** Directions **
Only the lines from the start of the entries through the line with "fun '(sm, g, a) => let" are wanted; please output them exactly.

** Records to process **
┄┄┄┄┄┄┄┄┄┄

(* ===== verification/RunnerIngest.v ===== *)
(** Ingestion of completed batches by the sampler runner against a reference
    that knows nothing of clocks, windows, counters and queues: feedback goes to
    the sampler draw by draw, results into the accumulator batch by batch. *)
From S2P Require Import Prelude Floats Errors Domain Batch Config LatentBatch Feedback Generation AccumulatorTrait Scalar Stratification Vector Gammaloop AccumulatorState Extraction Evaluation Metrics WorkQueue Queue Tasks Runner.

Section ingest.
Context {J : Type} {TV : TomlValues} {E : Type} {LM : Libm} {OB : Observables} {Rng : Type}.
Context {W Sm : Type} {QW : QueueWorld W (EvaluationBatch Rng) BatchResult}
  {RS : @RunnerWorld J TV E OB Rng W} {SO : @SamplerOps J Rng Sm} {JS : @Json J OB}.
Notation Run := (@Runner J TV E OB Rng W Sm).
Implicit Types r : Run.

(** ** The reference *)

(** What ingestion is about: the sampler, the feedback still incomplete, and
    the accumulator. *)
Definition Core : Type := Sm * GenerationBuffer Rng * AccumulatorState.

Definition missing_feedback : EngineError := EngineE "completed batch requires training but has no training values".
Definition feedback_mismatch : EngineError := EngineE "completed batch training value count mismatch".

Definition ref_feedback (b : CompletedBatch BatchResult) : SE Core EngineError unit :=
  fun '(sm, g, a) =>
    if negb (cb_requires_training_values b) then ((sm, g, a), Ok tt)
    else
      match Evaluation.feedback (cb_result b) with
      | None => ((sm, g, a), Err missing_feedback)
      | Some values =>
          if negb (feedback_len values =? cb_batch_size b) then ((sm, g, a), Err feedback_mismatch)
          else
            let '(g, assembled) := accept_feedback values g in
            match assembled with
            | Err e => ((sm, g, a), Err e)
            | Ok None => ((sm, g, a), Ok tt)
            | Ok (Some draw) => let '(sm, x) := s_feedback draw sm in ((sm, g, a), x)
            end
      end.

Definition ref_merge (b : CompletedBatch BatchResult) : SE Core EngineError unit :=
  fun '(sm, g, a) => let '(a, x) := state_merge (accumulator (cb_result b)) a in ((sm, g, a), x).

Fixpoint ref_ingest (l : list (CompletedBatch BatchResult)) : SE Core EngineError unit :=
  match l with
  | [] => se_ret tt
  | b :: l => ref_feedback b ;! ref_merge b ;! ref_ingest l
  end.

(** ** Simulation *)

Definition core r : Core := (sampler r, generation (runtime_state r), observable_state r).

(** What acknowledges a batch. *)
Definition ledger r := (task r, run_completed_samples r, pending_persisted_completed_batches r,
  accumulator_checkpoint_state (runtime_state r), initial_round_trip_snapshot_pending r,
  queue_last_completed (sampler_queue r)).

(** One step of the simulation: the runner method [m] against [ref]. *)
Definition follows {A} (m : SE (Run * W) RunnerError A) (ref : SE Core EngineError unit) (post : A -> Prop) : Prop :=
  forall s, let '(s', x) := m s in let '(c, y) := ref (core s.1) in
    core s'.1 = c /\ ledger s'.1 = ledger s.1 /\ s'.2 = s.2 /\
    match y with
    | Ok _ => exists a, x = Ok a /\ post a
    | Err e => x = Err (RunnerEngine e)
    end.

Lemma follows_skip {A} (m : SE (Run * W) RunnerError unit) (k : SE (Run * W) RunnerError A) ref post :
  follows m (se_ret tt) (fun _ => True) -> follows k ref post -> follows (m ;! k) ref post.
Proof.
  intros Hm Hk s. unfold se_bind. specialize (Hm s). destruct (m s) as [s1 x]. cbn in Hm.
  destruct Hm as (Hc & Hl & Hw & a & -> & _). specialize (Hk s1). destruct (k s1) as [s2 y].
  rewrite <- Hc, <- Hl, <- Hw. exact Hk.
Qed.

Lemma follows_bind {A B} (m : SE (Run * W) RunnerError A) (k : A -> SE (Run * W) RunnerError B) ref1 ref2 post1 post2 :
  follows m ref1 post1 -> (forall a, post1 a -> follows (k a) ref2 post2) -> follows (se_bind m k) (ref1 ;! ref2) post2.
Proof.
  intros Hm Hk s. unfold se_bind. specialize (Hm s). destruct (m s) as [s1 x], (ref1 (core s.1)) as [c1 y].
  destruct Hm as (Hc & Hl & Hw & Hy). destruct y as [u|e]; [|by subst x].
  destruct Hy as (a & -> & Ha). specialize (Hk a Ha s1). destruct (k a s1) as [s2 y].
  rewrite Hc in Hk. destruct (ref2 c1) as [c2 z]. rewrite <- Hl, <- Hw. exact Hk.
Qed.

Lemma follows_now {A} (k : Z -> SE (Run * W) RunnerError A) ref post :
  (forall t, follows (k t) ref post) -> follows (se_bind rnow k) ref post.
Proof. intros Hk s. exact (Hk _ s). Qed.

Lemma follows_modify (f : Run -> Run) :
  (forall r, core (f r) = core r /\ ledger (f r) = ledger r) -> follows (rmodify f) (se_ret tt) (fun _ => True).
Proof. intros Hf s. cbn. destruct (Hf s.1). split_and!; [done..|]. by exists tt. Qed.

Lemma tune_last (q : SamplerQueue W (EvaluationBatch Rng) BatchResult) n ms :
  queue_last_completed (observe_completed_eval_batch n ms q) = queue_last_completed q.
Proof.
  unfold observe_completed_eval_batch. destruct (_ || _); [done|]. set (q' := set_eval_ms_per_sample _ q).
  assert (queue_last_completed q' = queue_last_completed q) as <- by done. clearbody q'.
  unfold tune_batch_size. cbv zeta. repeat case_match; done.
Qed.

Lemma follows_evaluation b : follows (observe_evaluation b) (se_ret tt) (fun _ => True).
Proof.
  intros s. unfold observe_evaluation. destruct (cb_total_eval_time_ms b) as [ms|]; [|cbn; split_and!; [done..|by exists tt]].
  destruct (0 <? cb_batch_size b); cbn; split_and!; try done; try by exists tt.
  unfold ledger. cbn. by rewrite tune_last.
Qed.

Definition adds_samples (n : Z) (totals totals' : IngestTotals) : Prop := it_samples totals' = it_samples totals + n.

Lemma follows_feedback b totals :
  follows (if cb_requires_training_values b then ingest_feedback b totals else se_ret totals) (ref_feedback b)
    (fun totals' => it_samples totals' = it_samples totals).
Proof.
  intros s. unfold ref_feedback, core. destruct (cb_requires_training_values b); [|cbn; by eauto 8].
  cbn [negb]. unfold ingest_feedback. destruct (Evaluation.feedback _) as [values|]; [|cbn; done].
  destruct (negb _); [cbn; done|]. unfold se_bind at 1, on_generation.
  destruct (accept_feedback values _) as [g [[draw|]|e]]; [| cbn; by eauto 8|done].
  cbn [map_err]. unfold se_bind at 1. cbn [rnow]. unfold se_bind at 1, on_sampler. cbn [fst snd].
  change (sampler (set_runtime_state (set_generation g (runtime_state s.1)) s.1)) with (sampler s.1).
  destruct (s_feedback draw (sampler s.1)) as [sm [[]|e]]; [|done].
  cbn. split_and!; try done. eexists. by split.
Qed.

Lemma follows_batch b totals :
  follows (ingest_batch b totals) (ref_feedback b ;! ref_merge b) (adds_samples (cb_batch_size b) totals).
Proof.
  unfold ingest_batch. cbv zeta. apply follows_skip; [apply follows_evaluation|].
  eapply follows_bind; [apply follows_feedback|]. intros t' Ht'. apply follows_now. intros started s.
  unfold se_bind at 1, merge_result, ref_merge, core. destruct (state_merge _ _) as [a [[]|e]]; [|done].
  cbn. split_and!; try done. eexists. split; [done|]. exact Ht'.
Qed.

Lemma follows_batches l totals :
  follows (ingest_batches l totals) (ref_ingest l) (adds_samples (zsum (map cb_batch_size l)) totals).
Proof.
  revert totals. induction l as [|b l IH]; intros totals; cbn [ingest_batches ref_ingest].
  { intros s. cbn. split_and!; try done. eexists. split; [done|]. unfold adds_samples. cbn. lia. }
  assert (forall ref1 ref2 ref3 : SE Core EngineError unit, forall c, (ref1 ;! ref2 ;! ref3) c = ((ref1 ;! ref2) ;! ref3) c) as Hassoc.
  { intros r1 r2 r3 c. unfold se_bind. destruct (r1 c) as [c1 [?|?]]; [|done]. by destruct (r2 c1) as [c2 [?|?]]. }
  intros s. rewrite Hassoc.
  refine (follows_bind _ _ _ _ _ _ (follows_batch b totals) _ s). intros t' Ht' s'.
  specialize (IH t' s'). destruct (ingest_batches l t' s') as [s1 x], (ref_ingest l _) as [c y].
  destruct IH as (? & ? & ? & Hy). split_and!; try done. destruct y; [|done].
  destruct Hy as (t2 & ? & H2). exists t2. split; [done|]. unfold adds_samples in *. cbn [map].
  rewrite H2, Ht'. rewrite zsum_cons. lia.
Qed.

Lemma mark_processed_spec l x (q : SamplerQueue W (EvaluationBatch Rng) BatchResult) (w : W) :
  last l = Some x -> exists q', mark_processed l (q, w) = ((q', w), Ok tt) /\ queue_last_completed q' = Some (cb_batch_id x).
Proof.
  intros Hl. unfold mark_processed. rewrite Hl. unfold se_bind at 1. cbn [Queue.modify se_modify fst snd].
  unfold ensure_completed_cleanup_if_due, se_bind at 1. cbn.
  destruct (pending_completed_cleanup q); [by eexists|]. unfold se_bind. cbn.
  destruct (_ <? _); cbn; by eexists.
Qed.

(** ** Guarantees *)

(** C3: Ingesting completed batches is the reference: the sampler, the feedback
    still incomplete and the accumulator end as if each batch's feedback had been
    handed over and its result merged in order, and the outcome is the same.
    Batches are acknowledged (the task's and the run's completed samples, the
    queue's cursor) exactly when the whole group was ingested: after an error
    none is, so that a resumed runner fetches all of them again. *)
Theorem ingestion_refines completed (s : Run * W)
  (Hne : completed <> []) (Htask : Forall (fun b => cb_task_id b = task_id (task s.1)) completed) :
  let samples := zsum (map cb_batch_size completed) in
  let '(s', x) := process_completed_batches completed s in
  let '(c, y) := ref_ingest completed (core s.1) in
  core s'.1 = c /\
  match y with
  | Ok _ =>
      x = Ok (mkIngestStats (zlen completed) samples) /\
      task_completed (task s'.1) = task_completed (task s.1) + samples /\
      run_completed_samples s'.1 = run_completed_samples s.1 + samples /\
      queue_last_completed (sampler_queue s'.1) = option_map cb_batch_id (last completed)
  | Err e => x = Err (RunnerEngine e) /\ ledger s'.1 = ledger s.1
  end.
Proof.
  cbv zeta. unfold process_completed_batches. destruct completed as [|b l]; [done|]. clear Hne.
  unfold se_bind at 1. cbn [rgets se_get]. rewrite (proj2 (existsb_false _ _)).
  2:{ eapply Forall_impl; [exact Htask|]. cbn. intros x ->. by rewrite Z.eqb_refl. }
  unfold se_bind at 1. cbn [rgets se_get]. unfold se_bind at 1.
  pose proof (follows_batches (b :: l) (mkIngestTotals 0 0%float 0%float 0) s) as Hsim.
  destruct (ingest_batches _ _ s) as [s1 x], (ref_ingest _ _) as [c y].
  destruct Hsim as (Hc & Hl & Hw & Hy). destruct y as [u|e]; [|by subst x].
  destruct Hy as (totals & -> & Hn). unfold adds_samples in Hn. cbn [it_samples] in Hn. rewrite Z.add_0_l in Hn.
  assert (exists x, last (b :: l) = Some x) as [last_batch Hlast].
  { destruct (last (b :: l)) eqn:El; [by eexists|]. by apply last_None in El. }
  rewrite <- Hn, Hlast. cbn [option_map].
  assert (task_completed (task s1.1) = task_completed (task s.1) /\ run_completed_samples s1.1 = run_completed_samples s.1)
    as [Htc Hrc] by (unfold ledger in Hl; split; congruence).
  unfold se_when, se_bind, on_progress, observe, rmodify, se_modify, se_ret, on_queue. cbn [fst snd].
  destruct (0 <? it_samples totals), (decide (accumulator_checkpoint_state (runtime_state s.1) = WaitingForInitialRoundTrip)) as [Hd|Hd],
    (0 <? it_training_batches totals); rewrite ?(bool_decide_eq_true_2 _ Hd), ?(bool_decide_eq_false_2 _ Hd); cbn [fst snd].
  all: match goal with |- context [mark_processed _ (?q, ?w)] =>
    destruct (mark_processed_spec _ _ q w Hlast) as (q' & -> & Hq') end.
  all: cbn [map_err]; split; [exact Hc|]; split; [done|]; split; [|split; [|exact Hq']].
  all: first [exact (f_equal (fun n => n + it_samples totals) Htc)|exact (f_equal (fun n => n + it_samples totals) Hrc)].
Qed.
End ingest.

┄┄┄┄┄┄┄┄┄┄

** Your solution **
(* ===== verification/RunnerIngest.v ===== *)
(** Ingestion of completed batches by the sampler runner against a reference
    that knows nothing of clocks, windows, counters and queues: feedback goes to
    the sampler draw by draw, results into the accumulator batch by batch. *)
From S2P Require Import Prelude Floats Errors Domain Batch Config LatentBatch Feedback Generation AccumulatorTrait Scalar Stratification Vector Gammaloop AccumulatorState Extraction Evaluation Metrics WorkQueue Queue Tasks Runner.

Section ingest.
Context {J : Type} {TV : TomlValues} {E : Type} {LM : Libm} {OB : Observables} {Rng : Type}.
Context {W Sm : Type} {QW : QueueWorld W (EvaluationBatch Rng) BatchResult}
  {RS : @RunnerWorld J TV E OB Rng W} {SO : @SamplerOps J Rng Sm} {JS : @Json J OB}.
Notation Run := (@Runner J TV E OB Rng W Sm).
Implicit Types r : Run.

(** ** The reference *)

(** What ingestion is about: the sampler, the feedback still incomplete, and
    the accumulator. *)
Definition Core : Type := Sm * GenerationBuffer Rng * AccumulatorState.

Definition missing_feedback : EngineError := EngineE "completed batch requires training but has no training values".
Definition feedback_mismatch : EngineError := EngineE "completed batch training value count mismatch".

Definition ref_feedback (b : CompletedBatch BatchResult) : SE Core EngineError unit :=
  fun '(sm, g, a) =>
    if negb (cb_requires_training_values b) then ((sm, g, a), Ok tt)
    else
      match Evaluation.feedback (cb_result b) with
      | None => ((sm, g, a), Err missing_feedback)
      | Some values =>
          if negb (feedback_len values =? cb_batch_size b) then ((sm, g, a), Err feedback_mismatch)
          else
            let '(g, assembled) := accept_feedback values g in
            match assembled with
            | Err e => ((sm, g, a), Err e)
            | Ok None => ((sm, g, a), Ok tt)
            | Ok (Some draw) => let '(sm, x) := s_feedback draw sm in ((sm, g, a), x)
            end
      end.

Definition ref_merge (b : CompletedBatch BatchResult) : SE Core EngineError unit :=
  fun '(sm, g, a) => let '(a, x) := state_merge (accumulator (cb_result b)) a in ((sm, g, a), x).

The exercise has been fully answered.